His detail-oriented cop gaze fell over her once again. Slender. Petite. She was medium sized, perhaps on the tall side of average—five six, five seven. It was hard to judge while she was sitting and even more difficult because her proportions were long and would have suited a much taller woman. Maybe a hundred and fifteen pounds: she was a small woman. She had soft little hands with shaped nails, and aside from the horrible bruising on each wrist, she looked relatively unharmed.
"Thank you," she said quietly. Her voice was lower than to be expected from such a fragile seeming girl. Those bright eyes, rimmed with red, stared above his head as though there were something wonderful floating just above him. "It's a little warm, though."
"Sorry about that," Commissioner Gordon said, and leaned back in his chair. "How are you feeling?"
She smiled at the spot above his head, tremulous and wry. "How do you think?"
He offered a dry, one-note laugh that was more an expulsion of breath. "Sorry."
"No, it's okay, it's…" she took a deep breath. "I'm sorry. Am I under arrest?"
"Absolutely not," he assured her. "We just need to answer a few questions."
"Do I need a lawyer?" she persisted.
He hesitated for a moment. "If you want one, we can't stop you," Gordon said slowly, "but I can tell you that the process gets a whole lot messier and more complicated once lawyers are involved."
She toyed with the glass cup. "And this situation is already pretty complicated, don't you think?"
"Yeah."
"You sound good," she said, leaning forward, her gaze shifting down until it was staring uncomfortably at his midsection. "I mean, you sound like a good person. I know this is probably being recorded. I want…I want to help, but you see, it's difficult, it's just a very awkward position for me."
She made it sound as though she were trying to graciously turn down a dinner invitation. "Anything you say can be a help," Gordon encouraged. "Even something small. You've…you've had more contact with him than anyone else we currently know of."
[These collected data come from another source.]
(** The nodes after [add_leaf]. *)
Lemma add_leaf_nodes v i leaf : vec_inv [] v -> zlen v + 2 <= 2 ^ 25 -> leaf_at v i = None -> 0 <= i ->
  (forall i', 0 <= i' < i -> is_Some (leaf_at v i')) ->
  (2 * i < zlen v \/ (v <> [] /\ 2 * i = zlen v + 1) \/ (v = [] /\ i = 0)) ->
  exists v1, insert_leaf i leaf v = Ok v1 /\ vec_inv [] (update_unmerged i v1) /\
    (forall i', leaf_at (update_unmerged i v1) i' = if decide (i' = i) then Some leaf else leaf_at v i') /\
    (forall x, parent_at (update_unmerged i v1) x =
       if decide (x ∈ path_of (update_unmerged i v1) i) then add_unmerged i <$> parent_at v x else parent_at v x) /\
    changed_on [i] v (update_unmerged i v1) /\ zlen (update_unmerged i v1) <= Z.max (zlen v) (2 * i + 1).
Proof.
  intros Hv Hroom Hnone Hi Hlow Hcase.
  destruct (insert_leaf_spec v i leaf (vi_shape _ _ Hv) Hi Hcase) as (v1 & E & Hl1 & Ho1 & Hz1 & Hodd1).
  assert (zlen v1 <= 2 ^ 25) as Hlen1 by (rewrite Hz1; destruct Hcase as [?|[[_ ?]|[_ ->]]]; lia).
  assert (zlen v1 <= 2 ^ 26) as Hlen1' by (change (2 ^ 25) with 33554432 in Hlen1; change (2 ^ 26) with 67108864; lia).
  assert (leaf_at v1 i = Some leaf) as Hl1' by (unfold leaf_at; by rewrite Hl1).
  destruct (leaf_at_bound v1 i leaf Hlen1' Hl1') as [Hid1 _].
  destruct (push_unmerged_nd (push_unmerged i) i ltac:(done) (path_of v1 i) v1 (path_of_NoDup v1 i Hlen1' Hid1))
    as [Hz2 Hn2]. change (foldl (push_unmerged i) v1 (path_of v1 i)) with (update_unmerged i v1) in *.
  assert (vec_inv [] (update_unmerged i v1)) as Hv2 by (by eapply vec_inv_add).
  assert (forall x, parent_at v1 x = parent_at v x) as Hp1.
  { intros x. unfold parent_at. destruct (decide (x = 2 * i)) as [->|]; [|by rewrite Ho1].
    rewrite Hl1, (leaf_position _ _ (vi_parity _ _ Hv)), Hnone. done. }
  assert (path_of (update_unmerged i v1) i = path_of v1 i) as Hpath.
  { unfold path_of, vec_direct_copath, total_leaf_count. by rewrite Hz2. }
  exists v1. split; [done|]. split; [done|]. split; [|split; [|split]].
  - intros i'. pose proof (leaf_position _ i' (vi_parity _ _ Hv)) as Hpos.
    assert (leaf_at (update_unmerged i v1) i' = leaf_at v1 i') as ->.
    { unfold leaf_at. rewrite Hn2, Hp1. unfold parent_at. rewrite Hpos. by destruct (leaf_at v i'). }
    destruct (decide (i' = i)) as [->|Hne]; [done|]. unfold leaf_at. by rewrite Ho1 by lia.
  - intros x. rewrite Hpath. unfold parent_at at 1. rewrite Hn2, Hp1. destruct (parent_at v x) as [p|] eqn:E'.
    + destruct (decide _); [done|]. rewrite <- Hp1 in E'. apply nd_parent_at in E'. by rewrite E'.
    + rewrite <- Hp1 in E'. fold (parent_at v1 x). rewrite E'. by destruct (decide _).
  - apply changed_on_trans with v1; [by apply changed_on_leaf|].
    apply changed_on_path; [done..| |done]. intros x Hx. rewrite Hn2.
    destruct (parent_at v1 x); [by rewrite decide_False|done].
  - rewrite Hz2, Hz1. done.
Qed.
"Yes, but you see, I'm not positive we're thinking of the same person." She smiled again, but it faded as though she tasted something dusty. "I mean…I'm blind. So I wouldn't know. But it…I mean, my friend is very odd, certainly, and probably not mentally well, definitely. But he can't be…he can't be this person you're thinking of."
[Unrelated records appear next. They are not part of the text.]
(** The leaf [l] is unmerged or the node is blank, at level [k] of its path. *)
Definition climbs (v : NodeVec) (l : Z) (k : nat) : Prop :=
  forall p, parent_at v (node (Z.of_nat k) (Z.shiftr l (Z.of_nat k))) = Some p -> l ∈ unmerged_leaves p.

Definition reaches (v : NodeVec) (l : Z) (k0 : nat) (x : Z) : Prop :=
  exists k : nat, (k0 < k)%nat /\ x = node (Z.of_nat k) (Z.shiftr l (Z.of_nat k)) /\ is_Some (parent_at v x) /\
    forall i : nat, (k0 < i <= k)%nat -> climbs v l i.

(** The leaf [m] is still in the set of the node [x]. *)
Definition remains (sets : list (gset Z)) (x m : Z) : Prop := exists s, zget sets x = Some s /\ m ∈ s.

Section unmerged.
Context (v : NodeVec) (Hs : leaf_shaped v)
  (Hp : forall x n, nd v x = Some n -> match n with NodeLeaf _ => Z.odd x = false | NodeParent _ => Z.odd x = true end).

Lemma odd_node_S (k : nat) j : 0 <= j -> Z.odd (node (Z.of_nat (S k)) j) = true.
Proof using.
  intros Hj. replace (Z.of_nat (S k)) with (Z.of_nat k + 1) by lia.
  rewrite node_succ by lia. by rewrite Z.odd_add, odd_double.
Qed.

Lemma path_node_borrow d (k : nat) j : zlen v <> 0 -> total_leaf_count v = 2 ^ d -> in_tree d (Z.of_nat k) j ->
  borrow_node v (node (Z.of_nat k) j) = Ok (nd v (node (Z.of_nat k) j)).
Proof using Type*.
  intros Hz Ed Hin. unfold borrow_node, validate_index.
  destruct (Z.leb_spec (next_power_of_two (zlen v)) (node (Z.of_nat k) j)) as [Hle|]; [exfalso|done].
  destruct Hs as [Ho Hb]. pose proof (in_tree_node_bound _ _ _ Hin) as [_ Hn].
  pose proof (zlen_nonneg v). assert (0 <= d) by (destruct Hin; lia).
  assert (Z.odd (zlen v) = true) as Hodd by (destruct Ho as [->|]; done).
  unfold total_leaf_count in Ed. rewrite wrap_small in Ed by (unfold in_uint; change (2 ^ 25) with 33554432 in *; lia).
  unfold next_power_of_two in *. apply Z.pow_inj_r in Ed; [|lia|apply Z.log2_up_nonneg|lia].
  apply Zodd_bool_iff, Zodd_ex in Hodd as [m Hm]. rewrite Hm in *.
  replace ((2 * m + 1) `div` 2) with m in Ed by divlia.
  destruct (Z.eqb_spec m 0) as [->|Hm0].
  { change (Z.log2_up (0 + 1)) with 0 in Ed. subst d. change (2 ^ 0) with 1 in *. change (2 ^ Z.log2_up _) with 1 in Hle. lia. }
  assert (2 ^ d < 2 * (m + 1)) as Hlt.
  { destruct (Z.eqb_spec d 0) as [->|]; [lia|]. pose proof (Z.log2_up_spec (m + 1) ltac:(lia)) as [Hl _].
    rewrite Ed in Hl. replace d with (Z.pred d + 1) by lia. rewrite Z.pow_add_r by lia. lia. }
  assert (d < Z.log2_up (2 * m + 1)) as Hlog.
  { apply (Z.pow_lt_mono_r_iff 2); [lia|apply Z.log2_up_nonneg|].
    destruct (Z.lt_ge_cases (2 ^ d) (2 * m + 1)) as [Hl|Hl].
    - eapply Z.lt_le_trans; [exact Hl|]. apply (next_power_of_two_ge (2 * m + 1)).
    - assert (2 ^ d = 2 * m + 1) as E by lia. destruct (Z.eqb_spec d 0) as [->|]; [change (2 ^ 0) with 1 in E; lia|].
      replace d with (1 + Z.pred d) in E by lia. rewrite Z.pow_add_r in E by lia. lia. }
  pose proof (Z.pow_le_mono_r 2 (d + 1) (Z.log2_up (2 * m + 1)) ltac:(lia) ltac:(lia)) as Hpow.
  rewrite Z.pow_add_r in Hpow by lia. lia.
Qed.

Lemma remains_zset sets x y s s0 m : zget sets y = Some s0 ->
  remains (zset sets y s) x m <-> if decide (x = y) then m ∈ s else remains sets x m.
Proof using.
  intros Hy. unfold remains. pose proof (zget_Some_bound _ _ _ Hy). destruct (decide (x = y)) as [->|].
  - rewrite zget_zset_eq by done. naive_solver.
  - by rewrite zget_zset_ne by done.
Qed.

Lemma unmerged_prefix_spec d l : zlen v <> 0 -> d <= 26 -> total_leaf_count v = 2 ^ d -> 0 <= l < 2 ^ d ->
  forall fuel (k : nat) sets, Z.of_nat k <= d -> d - Z.of_nat k <= Z.of_nat fuel -> zlen sets = zlen v ->
  exists sets', unmerged_prefix fuel v (2 ^ d) l (node (Z.of_nat k) (Z.shiftr l (Z.of_nat k))) sets = Ok sets' /\
    zlen sets' = zlen v /\
    forall x m, remains sets' x m <-> remains sets x m /\ ~ (m = l /\ reaches v l k x).
Proof using Type*.
  intros Hz Hd Ed Hl fuel. induction fuel as [|fuel IH]; intros k sets Hk Hf Hn; cbn [unmerged_prefix].
  all: assert (in_tree d (Z.of_nat k) (Z.shiftr l (Z.of_nat k))) as Hin by
    (split; [lia|]; apply shiftr_bound; [lia|lia|]; by replace (Z.of_nat k + (d - Z.of_nat k)) with d by lia).
  all: rewrite (parent_sibling_node 32 ltac:(lia)) by (lia || done).
  all: destruct (Z.eqb_spec (Z.of_nat k) d) as [E|E].
  1,3: exists sets; split_and!; [done|done|]; intros x m; split; [|naive_solver]; intros Hr; split; [done|];
    intros [_ (k' & Hk' & -> & [p Hlt] & _)]; apply nd_parent_at, nd_bound, proj2 in Hlt;
    destruct (total_leaf_count_pow v ltac:(destruct Hs; change (2^25) with 33554432 in *; change (2^26) with 67108864; lia)) as (d' & ? & Ed' & Hlen);
    rewrite Ed in Ed'; apply Z.pow_inj_r in Ed'; [|lia..]; subst d';
    unfold node in Hlt; rewrite Z.shiftr_div_pow2 in Hlt by lia;
    pose proof (Z.pow_le_mono_r 2 (d + 1) (Z.of_nat k') ltac:(lia) ltac:(lia)) as Hpw;
    rewrite Z.pow_add_r in Hpw by lia;
    assert (0 <= l `div` 2 ^ Z.of_nat k' * 2 ^ (Z.of_nat k' + 1)) by
      (apply Z.mul_nonneg_nonneg; [apply Z.div_pos; lia|lia]); lia.
  { lia. }
  cbn [parent].
  pose proof (in_tree_parent _ _ _ Hin ltac:(lia)) as Hpar.
  rewrite Z.shiftr_shiftr in * by lia. replace (Z.of_nat k + 1) with (Z.of_nat (S k)) in * by lia.
  set (y := node (Z.of_nat (S k)) (Z.shiftr l (Z.of_nat (S k)))) in *.
  assert (borrow_node v y = Ok (nd v y)) as Eb by (by apply (path_node_borrow d)).
  unfold is_blank, borrow_as_parent. rewrite Eb. cbn [fmap res_fmap mbind res_bind].
  assert (forall x, reaches v l k x <-> climbs v l (S k) /\ ((x = y /\ is_Some (parent_at v y)) \/ reaches v l (S k) x)) as Hre.
  { intros x. split.
    - intros (k' & Hk' & -> & Hlt & Hc). split; [apply Hc; lia|].
      destruct (decide (k' = S k)) as [->|]; [by left|right]. exists k'. split_and!; [lia|done|done|].
      intros i Hi. apply Hc. lia.
    - intros [Hc [[-> Hlt]|(k' & Hk' & -> & Hlt & Hc')]].
      + exists (S k). split_and!; [lia|done|done|]. intros i Hi. by replace i with (S k) by lia.
      + exists k'. split_and!; [lia|done|done|]. intros i Hi. destruct (decide (i = S k)) as [->|]; [done|].
        apply Hc'. lia. }
  assert (0 <= Z.shiftr l (Z.of_nat (S k))) by (apply Z.shiftr_nonneg; lia).
  pose proof (IH (S k)) as IHk. fold y in IHk.
  destruct (nd v y) as [n|] eqn:En; cbn [fmap res_fmap mbind res_bind].
  - assert (exists p, n = NodeParent p) as [p ->].
    { apply Hp in En. destruct n as [|p]; [|by exists p].
      unfold y in En. by rewrite odd_node_S in En. }
    cbn [as_parent ok_or mbind res_bind].
    assert (parent_at v y = Some p) as Epy by (unfold parent_at; by rewrite En).
    case_bool_decide as Hu.
    + pose proof (nd_bound _ _ _ En) as Hby.
      destruct (zget_is_Some sets y) as [s Es]; [lia|]. rewrite Es. cbn [unwrap mbind res_bind].
      destruct (IHk (zset sets y (s ∖ {[l]}))) as (sets' & -> & Hn' & Hr); [destruct Hpar; lia|lia|by rewrite zlen_zset|].
      exists sets'. split_and!; [done|done|]. intros x m. rewrite Hr, (remains_zset _ _ _ _ s), Hre by done.
      assert (climbs v l (S k)) by (intros p' Hp'; fold y in Hp'; congruence).
      destruct (decide (x = y)) as [->|Hne]; [|naive_solver].
      assert (remains sets y m <-> m ∈ s) as -> by (unfold remains; rewrite Es; naive_solver).
      rewrite elem_of_difference, elem_of_singleton. naive_solver.
    + exists sets. split_and!; [done|done|]. intros x m. rewrite Hre.
      assert (~ climbs v l (S k)) by (intros Hc; by apply Hu, (Hc p)). naive_solver.
  - destruct (IHk sets) as (sets' & -> & Hn' & Hr); [destruct Hpar; lia|lia|done|].
    exists sets'. split_and!; [done|done|]. intros x m. rewrite Hr, Hre by done.
    assert (parent_at v y = None) as Epy by (unfold parent_at; by rewrite En).
    assert (climbs v l (S k)) by (intros p' Hp'; fold y in Hp'; congruence).
    rewrite Epy. pose proof (is_Some_None (A:=Parent)). naive_solver.
Qed.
Gordon fell silent. After a long moment, he said tiredly, "We're pretty sure we know. Please, if you would just start at the beginning."
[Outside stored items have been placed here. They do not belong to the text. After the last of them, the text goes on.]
(* ===== verification/Kem.v ===== *)
(** * TreeKEM

    Path secrets (mls-rs/src/tree_kem/path_secret.rs), labelled HPKE encryption
    (mls-rs/src/tree_kem/hpke_encryption.rs), the private state of a member
    (mls-rs/src/tree_kem/private.rs), and the generation and the processing of
    the path of a commit (mls-rs/src/tree_kem/kem.rs).  The order in which the
    path secrets are encrypted is the sequential one; with several failing
    encryptions the parallel build may report another one of the errors. *)

From Stdlib Require Import Sorted.
From S2P Require Import Prelude Codec Crypto TreeMath Data NodeVec TreeIndex TreeHash ParentHash TreeInv Proposals TreeKem TreePath LeafNodes.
She toyed with the glass again and then swallowed. The bones in her throat jumped again, and he thought how frail she seemed. Especially in her situation. It was like seeing a perfectly unharmed china doll siting in the open maw of a lion.
"The beginning. Um. Well, if we go all the way back to the beginning…I should start off with by saying that my name is Daisy Barlow. And I'm blind."
My name is Daisy Barlow. I'm blind.
This doesn't bother me too much. It used to, when I was a kid and it first happened. See, I was out Christmas shopping with my father when I was nine. It was snowing, all gray cloudy skies, and we were trying to hurry home so we could watch a movie together as a family. He was going too fast for the weather, hit a patch of ice wrong, and wham! Right into a tree.
I was lucky. My father died in that accident. I don't remember anything except the rehabilitation afterwards, but what happened is that I went through the windshield head first. The doctors said it was a miracle I didn't die. But I got a very bad skull fracture, spent two months in a coma, and when I woke up, I was blind. They said it was because the fracture caused brain swelling and it severed my optic nerves.
It's been about fourteen years since then. I'm twenty two, I live in Gotham with my mother, my sister, and my dog, Sally. She's my guide dog and probably my best friend. That's sad, that a dog is my best friend, but she really is—I used a cane for many years and then I had a guide dog named Max for, oh, about three years. Then he retired and I got Sally right out of training. She's wonderful.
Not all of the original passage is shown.